RADHICA DE SILVA
Dr Catherine Ali, the mother of diver Kazim Ali Jr, says the “tsunami of prayers” that poured out after his death has helped to sustain her family.
Speaking at a memorial service at Our Lady of Perpetual Help RC Church in San Fernando, on Tuesday afternoon, Ali, the first chairman of the UNC’s Women’s Arm, said it was evident how much her son was loved.
“Looking back at his 36 years and listening to the memories of his co-workers, friends and among ourselves, Kaz was a man who was living fully. I thank God for this blessing. He had kindness, wit and honour, people liked being around him. He showed up for them and they showed up for him,” Ali said.
She also thanked the country for their prayers.
“This energy has sustained me bringing peace and frequency that I am grateful for. I have heard from the women of other divers’ families that the prayers have sustained them too,” she added.
Ali also thanked God that diver Christopher Boodram had survived the terrible ordeal which left her son and three other divers – Fyzal Kurban, Yusuf Henry and Rishi Nagessar dead.
She said the memorial allowed the family a deeper reflection of Kazim’s life. She said he loved his father dearly and wanted to follow in his footsteps, working in his company.
“Kazim’s passing in the pipeline has been part of the national conversation. May we work through our grief and loss, so we can stop cycles of woundings. May there be justice and inclusion and peace,” Ali added.

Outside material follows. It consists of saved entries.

(** One character less: "\b \b". *)
Lemma erase_char cols b text ch t :
  2 <= cols < 1000 -> Z.of_nat (length (text ++ [ch])) mod cols <> 0 ->
  shows_from cols b (text ++ [ch]) t -> cursor_at cols b (Z.of_nat (length (text ++ [ch]))) t ->
  let t' := term_run cols [8; 32; 8] t in
  shows_from cols b text t' /\ same_above b t t' /\ cursor_at cols b (Z.of_nat (length text)) t'.
Proof.
  intros Hcols Hoff Hs (Hr & Hc & Hw & He).
  assert (Hl : Z.of_nat (length (text ++ [ch])) = Z.of_nat (length text) + 1) by (rewrite length_app; simpl; lia).
  rewrite Hl in *. set (i := Z.of_nat (length text)) in *. assert (Hi : 0 <= i) by (unfold i; lia).
  destruct (next_offset cols i ltac:(lia) Hi Hoff) as (Hdiv & Hmod & Hlast). rewrite Hdiv in Hr. rewrite Hmod in Hc.
  assert (E : term_run cols [8; 32; 8] t = Term (put_cell (b + i / cols) (i mod cols) BLANK (cell t)) (b + i / cols) (i mod cols) false TText).
  { assert (E1 : term_byte cols t 8 = Term (cell t) (b + i / cols) (i mod cols) false TText).
    { unfold term_byte. rewrite He. cbn [Z.eqb]. rewrite Hr, Hc. do 2 f_equal. lia. }
    assert (E2 : term_byte cols (term_byte cols t 8) 32 =
              Term (put_cell (b + i / cols) (i mod cols) BLANK (cell t)) (b + i / cols) (i mod cols + 1) false TText).
    { rewrite E1. unfold term_byte. cbn [tesc]. ifs. unfold term_char. cbn [twrap trow tcol cell]. by ifs. }
    unfold term_run. cbn [fold_left]. rewrite E2. unfold term_byte. cbn [tesc cell trow tcol]. ifs. do 2 f_equal. lia. }
  cbv zeta. rewrite E. split_and!.
  - intros r c Hbr Hcc. cbn [cell]. rewrite put_cell_offset, (Hs r c) by lia.
    assert (Hn : 0 <= (r - b) * cols + c) by nia.
    destruct (Z.eqb_spec ((r - b) * cols + c) i) as [Ei|Ei].
    + rewrite Ei. by rewrite nth_overflow by (unfold i; lia).
    + destruct (Nat.lt_ge_cases (Z.to_nat ((r - b) * cols + c)) (length text)) as [Hlt|Hge]; [by rewrite app_nth1|].
      rewrite !nth_overflow; [done|lia|rewrite length_app; simpl; unfold i in *; lia].
  - apply put_cell_above; lia.
  - done.
Qed.
End display.

Section display2.
Context {W : Type} `{Port W} `{Commands W} (t0 : term).
Implicit Types (sh : cli_instance W) (p q : list Z).

(** The interactive shell, with its line on the screen from row [b]. *)
Record showing (b : Z) sh : Prop := {
  sw_wf : well_formed sh;
  sw_quiet : quiet sh;
  sw_fg : fg (con sh) = None;
  sw_displayed : displayed t0 b sh;
}.

Lemma same_above_refl b t : same_above b t t.
Proof. done. Qed.

Lemma wf_cols sh : well_formed sh -> 2 <= edit_cols sh < 1000.
Proof. intros Hw. pose proof (cols_bounds sh (wf_sizes sh Hw)). lia. Qed.

(** The fast append. *)
Lemma append_shows b sh p ch i : showing b sh -> 32 <= ch <= 126 ->
  holds (inp sh) p [] -> holds i (p ++ [ch]) [] -> (pend_of sh + 1) mod edit_cols sh <> 0 ->
  let sh' := write_on [ch] (set_inp i sh) in
  tx_failed (con sh') = false -> displayed t0 b sh' /\ same_above b (screen t0 sh) (screen t0 sh').
Proof.
  intros [Hw Hq Hg [T C R D]] Hch Hh Hi Hoff sh' Hf. pose proof (wf_cols sh Hw) as Hcols.
  pose proof (screen_write t0 [ch] (set_inp i sh) Hq Hg Hf) as Hscr.
  change (screen t0 (set_inp i sh)) with (screen t0 sh) in Hscr. change (edit_cols (set_inp i sh)) with (edit_cols sh) in Hscr.
  rewrite (pend_holds sh p Hh), (pcur_holds sh p [] Hh) in Hoff.
  rewrite (pcur_holds sh p [] Hh) in C, D. rewrite (shown_holds sh p [] Hh), app_nil_r in T, R.
  destruct (type_char (edit_cols sh) b _ ch _ Hcols Hch Hoff T C) as (T' & A & C'). rewrite <-Hscr, <-app_assoc in *.
  assert (Hs' : shown sh' = prompt sh ++ p ++ [ch]) by (unfold sh'; by rewrite (shown_holds (write_on [ch] (set_inp i sh)) (p ++ [ch]) [] Hi), app_nil_r).
  assert (Hp' : pcur_of sh' = Z.of_nat (length (prompt sh ++ p ++ [ch]))) by exact (pcur_holds sh' _ _ Hi).
  destruct (next_offset (edit_cols sh) (Z.of_nat (length (prompt sh ++ p))) ltac:(lia) ltac:(lia) Hoff) as (Hdiv & _).
  assert (Hl : Z.of_nat (length (prompt sh ++ p ++ [ch])) = Z.of_nat (length (prompt sh ++ p)) + 1) by list_len.
  split; [|exact A]. split.
  - rewrite Hs'. exact T'.
  - rewrite Hp'. exact C'.
  - rewrite Hs', Hl. change (edit_cols sh') with (edit_cols sh). rewrite Hdiv. exact R.
  - rewrite Hp', Hl. change (edit_cols sh') with (edit_cols sh). rewrite Hdiv. exact D.
Qed.

(** The fast erase. *)
Lemma erase_shows b sh p ch i : showing b sh ->
  holds (inp sh) (p ++ [ch]) [] -> holds i p [] -> pend_of sh mod edit_cols sh <> 0 ->
  let sh' := write_on [8; 32; 8] (set_inp i sh) in
  tx_failed (con sh') = false -> displayed t0 b sh' /\ same_above b (screen t0 sh) (screen t0 sh').
Proof.
  intros [Hw Hq Hg [T C R D]] Hh Hi Hoff sh' Hf. pose proof (wf_cols sh Hw) as Hcols.
  pose proof (screen_write t0 [8; 32; 8] (set_inp i sh) Hq Hg Hf) as Hscr.
  change (screen t0 (set_inp i sh)) with (screen t0 sh) in Hscr. change (edit_cols (set_inp i sh)) with (edit_cols sh) in Hscr.
  rewrite (pend_holds sh _ Hh), (pcur_holds sh _ [] Hh) in Hoff.
  rewrite (pcur_holds sh _ [] Hh) in C, D. rewrite (shown_holds sh _ [] Hh), app_nil_r in T, R.
  rewrite app_assoc in T, C, R, D, Hoff.
  destruct (erase_char (edit_cols sh) b _ ch _ Hcols Hoff T C) as (T' & A & C'). rewrite <-Hscr in *.
  assert (Hs' : shown sh' = prompt sh ++ p) by (unfold sh'; by rewrite (shown_holds (write_on _ (set_inp i sh)) p [] Hi), app_nil_r).
  assert (Hp' : pcur_of sh' = Z.of_nat (length (prompt sh ++ p))) by exact (pcur_holds sh' _ _ Hi).
  assert (Hl : Z.of_nat (length ((prompt sh ++ p) ++ [ch])) = Z.of_nat (length (prompt sh ++ p)) + 1) by list_len.
  rewrite Hl in *. destruct (next_offset (edit_cols sh) (Z.of_nat (length (prompt sh ++ p))) ltac:(lia) ltac:(lia) Hoff) as (Hdiv & _).
  split; [|exact A]. split.
  - rewrite Hs'. exact T'.
  - rewrite Hp'. exact C'.
  - rewrite Hs'. change (edit_cols sh') with (edit_cols sh). rewrite <-Hdiv. exact R.
  - rewrite Hp'. change (edit_cols sh') with (edit_cols sh). rewrite <-Hdiv. exact D.
Qed.

Lemma bell_shows b sh : showing b sh -> let sh' := write_on [7] sh in
  tx_failed (con sh') = false -> displayed t0 b sh' /\ same_above b (screen t0 sh) (screen t0 sh').
Proof.
  intros [Hw Hq Hg Hd] sh' Hf. pose proof Hd as [T C R D].
  assert (Hscr : screen t0 sh' = screen t0 sh).
  { unfold sh'. rewrite (screen_write t0 [7] sh Hq Hg Hf). destruct C as (_ & _ & _ & He). unfold term_run, term_byte. cbn [fold_left]. by rewrite He. }
  split; [|by rewrite Hscr]. split; rewrite ?Hscr; [exact T|exact C|exact R|exact D].
Qed.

Fr Martin Sirju, who officiated at the memorial service, said the testimonies given after the incident show how many people cherished Kazim, fondly known as Kaz and Beans.
Ali’s friend Willow, who had known him since his high school days at St Benedict’s College, recalled how much Ali Jr loved his family. Willow said Ali had an excellent work ethic.
“Work was always a high priority. He was late during many limes for Christmas and Carnival. His love for work and impeccable work ethic gained him respect,” Willow said.
He added, “His love for family was undeniable. He was protective of his sisters and he always took the time to check in with them, whether they here in Trinidad or the UK.”
Willow said the past six years of Ali’s life were the best. This was when he married his wife Jamie and became a father.
Also attending the service were Opposition leader Kamla Persad-Bissessar, former labour minister Rudranath Indarsingh and Pointe-a-Pierre MP David Lee.
Persad-Bissessar, who spoke to the media after the service, said Ali had been chairman of the UNC during the last internal elections. She said she and the other UNC MPs were there to show support for Ali.
Persad-Bissessar said while the stepping down of former Energy Chamber chairman Eugene Tiah from the state’s investigative committee on the Paria diving tragedy was welcomed, there were still unanswered questions.
“I have no objection with any NGO, chamber or any organization taking a stance on issues but I take objection when partisan interest do so under the guise of neutrality. The Energy Chamber speaks of members who are self-serving, who depend on the government for contracts, licenses to carry out their livelihoods and sustenance. I want to know, did the chamber unanimously agree, all these multinationals agree to this nominee. Did Stuart (Young) indicate he was the lawyer for Tiah? I say good riddance, farewell,” she added.
Lee said Tiah’s stepping down was a good sign.
“He should have never accepted to serve given his relationship in the past with Minister Young,” Lee said.
He noted that a letter was sent to Minister Colm Imbert, chair of the energy committee of parliament, to convene an urgent meeting to discuss the entire Paria fiasco.
“He has committed to convene a meeting tomorrow,” Lee said.